Brocade VCS fabric has almost-perfect load balancing
Short summary for differently-attentive: proprietary load balancing Brocade uses over ISL trunks in VCS fabric is almost perfect (and way better for high-throughput sessions than what you get with other link aggregation methods).
During the Data Center Fabrics Packet Pushers Podcast we’ve been discussing load balancing across aggregated inter-switch links and Brocade’s claims that its “chip-based balancing” performs better than standard link aggregation group (LAG) load balancing. Ever skeptical, I said all LAG load balancing is chip-based (every vendor does high-speed switching in hardware). I also added that I would be mightily impressed if they’d actually solved intra-flow packet scheduling.
A few days ago Greg (@etherealmind) Ferro, the Packet Pushers host, received a nice e-mail from Michael Schipp containing two slides from a Brocade presentation and “Ivan owes a WOW” PS. I do owe a huge WOW ... but it takes a bit more than just a few slides to impress me (after all, Brook Reams published most of the information contained on those slides a while ago). However, Brook got in touch with me a few days after the podcast was published and provided enough in-depth information to make me a believer (thank you, Brook!).
The first thing Brocade did right (and it should have been standardized and implemented in all switches a long time ago) is automatic trunk discovery: whenever two VDX switches are connected with parallel physical links, those links are automatically trunked.

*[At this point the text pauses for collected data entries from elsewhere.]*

(** C29: Provisioning a scalable unit ends for every state of the counters: on a
    known site and blueprint it draws the first index above the counter that no
    scalable unit has, adds one scalable unit of that index with the racks of its
    blueprint, and keeps the inventory well-formed; otherwise it answers with an
    HTTP error and does nothing. *)
Theorem provision_su_spec bk f d w :
  inventory_wf (w_store w) →
  let existing := su_index <$> dvalues (st_sus (w_store w)) in
  if dmem (st_factories (w_store w)) f && dmem BLUEPRINTS bk then
    ∃ idx bp w', dget BLUEPRINTS bk = Some bp
      ∧ Topology.provision_su bk f d w = (Ok (su_name idx, model bp, gpu_per_su bp), w')
      ∧ idx ∉ existing ∧ (drawn w < idx)%Z ∧ (∀ x, (drawn w < x < idx)%Z → x ∈ existing)
      ∧ inventory_wf (w_store w')
      ∧ st_sus (w_store w') = st_sus (w_store w) ++ [(su_name idx, new_su bp (Some d) idx (racks_per_su bp))]
  else ∃ c detail, Topology.provision_su bk f d w = (Raised (HTTPException c detail), w).
Proof.
  intros Hwf existing. unfold Topology.provision_su. run.
  destruct (dmem (st_factories (w_store w)) f); cbn [negb andb]; [|by eexists _, _].
  destruct (dmem BLUEPRINTS bk) eqn:Hm; cbn [negb]; [|by eexists _, _].
  unfold dmem in Hm. destruct (dget BLUEPRINTS bk) as [bp|] eqn:Hbp; [|done].
  fold existing.
  destruct (fresh_index_ok (S (length existing)) existing w) as (idx & w1 & E & Hn & Hlt & Hall & Ew).
  { unfold above. pose proof (length_filter (λ x, (drawn w < x)%Z) existing). lia. }
  rewrite E. assert (inventory_wf (w_store w1)) as H1 by (rewrite Ew; by apply wf_counters).
  assert (su_free idx (w_store w1)) as Hfree by (rewrite Ew; exact (wf_free _ _ Hwf Hn)).
  destruct (provision_run f (Some d) idx bk "maxq" None w1 bp Hbp H1 Hfree) as (w2 & E2 & H2 & Es & _).
  rewrite E2. unfold get_blueprint. rewrite Hbp. run. exists idx, bp, w2. split_and!; try done.
  rewrite Es. assert (st_sus (w_store w1) = st_sus (w_store w)) as <- by by rewrite Ew.
  by apply CustomerThms.dset_fresh, dget_None_notin.
Qed.
(* ===== verification/AcceptanceThms.v ===== *)
(** * Customer acceptance: theorems

    Billing starts exactly with acceptance, by the customer or by the lapse of the
    deadline, and an acceptance is final. *)
From Stdlib Require Import QArith.
From stdpp Require Import strings base decidable option numbers list relations.
From S2P Require Import Prelude PyLib Models PortalModels World NicoSim Adapters Tenancy StateMachine.
From S2P Require Import Saga K8s Orders Handlers Api Scenario Business Demo PortalFrame.
Local Open Scope string_scope.
Local Open Scope list_scope.
Local Open Scope py_scope.

Module AcceptanceThms.
Import Tenancy Saga K8s Orders Scenario.
Import PortalFrame.

(** ** The records *)
Definition awaiting (r : AcceptanceRec) : Prop := ar_status r = "pending" ∨ ar_status r = "rejected".
(** What each status means for the rest of the record *)
Inductive acc_ok (r : AcceptanceRec) : Prop :=
  | ok_pending : ar_status r = "pending" → ar_billing_start_date r = None → ar_decided_by r = None →
      ar_reject_reason r = None → acc_ok r
  | ok_rejected : ar_status r = "rejected" → ar_billing_start_date r = None →
      ar_decided_by r = Some "customer" → blank (ar_reject_reason r) = false → acc_ok r
  | ok_approved at_ : ar_status r = "approved" → ar_billing_start_date r = Some at_ →
      ar_decided_at r = Some at_ → ar_decided_by r = Some "customer" → acc_ok r
  | ok_deemed : ar_status r = "deemed" → ar_billing_start_date r = Some (ar_deemed_deadline r) →
      ar_decided_by r = Some "deemed" → acc_ok r.
Definition acceptance (w : World) (oid : string) : option AcceptanceRec :=
  dget (st_acceptances (w_store w)) oid.

(** A record that waits for a decision may change; one that is decided stays. *)
Definition owner (r : AcceptanceRec) : string * string := (ar_order_id r, ar_tenant_id r).
Definition move (r r' : option AcceptanceRec) : Prop :=
  r' = r ∨ ∃ y, r' = Some y ∧ acc_ok y ∧ ∀ x, r = Some x → awaiting x ∧ owner y = owner x.
Definition moves (s s' : Store) : Prop :=
  ∀ oid, move (dget (st_acceptances s) oid) (dget (st_acceptances s') oid).
#[export] Instance moves_preorder : PreOrder moves.
Proof.
  split; [intros s oid; by left|]. intros s1 s2 s3 H1 H2 oid.
  destruct (H1 oid) as [E1|(y & Ey & Oy & Hy)], (H2 oid) as [E2|(z & Ez & Oz & Hz)].
  - left. congruence.
  - right. exists z. split_and!; [done..|]. intros x Hx. apply Hz. congruence.
  - right. exists y. split_and!; [congruence|done..].
  - right. exists z. split_and!; [done..|]. intros x Hx. destruct (Hz y Ey), (Hy x Hx). split; [done|congruence].
Qed.
Lemma kept_moves s s' : portal_kept s s' → moves s s'.
Proof. intros [E _] oid. left. unfold st_acceptances. by rewrite E. Qed.
Lemma keep_moves {A} (m : IO A) : Steps (on_store portal_kept) m → Steps (on_store moves) m.
Proof. apply steps_weaken. intros w w'. apply kept_moves. Qed.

To make use of the advanced load-balancing methods, they also have to be in the same port group (connected to the same chipset), which does reduce the resilience, but if that’s a concern, you can always have two (or more) parallel trunks; TRILL will provide per-MAC-address load balancing across the trunks.
Within each port group, Brocade’s hardware is able to perform per-packet round-robin frame scheduling with guaranteed in-order delivery. It does seem like a magic and it’s not documented anywhere (another painful difference between Brocade and Cisco – Cisco would be more than happy to flaunt its technology wonders), but Brook told me the magic sauce is hidden somewhere within Brocade’s patents and was also kind enough to point me to the most relevant patent.
Based on what’s in that patent (after stripping away all the “we might also be patenting the spread of high-pressure water flows over coffee beans in espresso machine” stuff), it seems that Brocade’s hardware measures link delay and inter-link skew and combines that to schedule the frame transmission in a way that guarantees the frames will always be received in order by the remote switch. They don’t do receiver-side reordering (which is hard), but transmit-side delaying. Very clever solution deserving a huge WOOOOW.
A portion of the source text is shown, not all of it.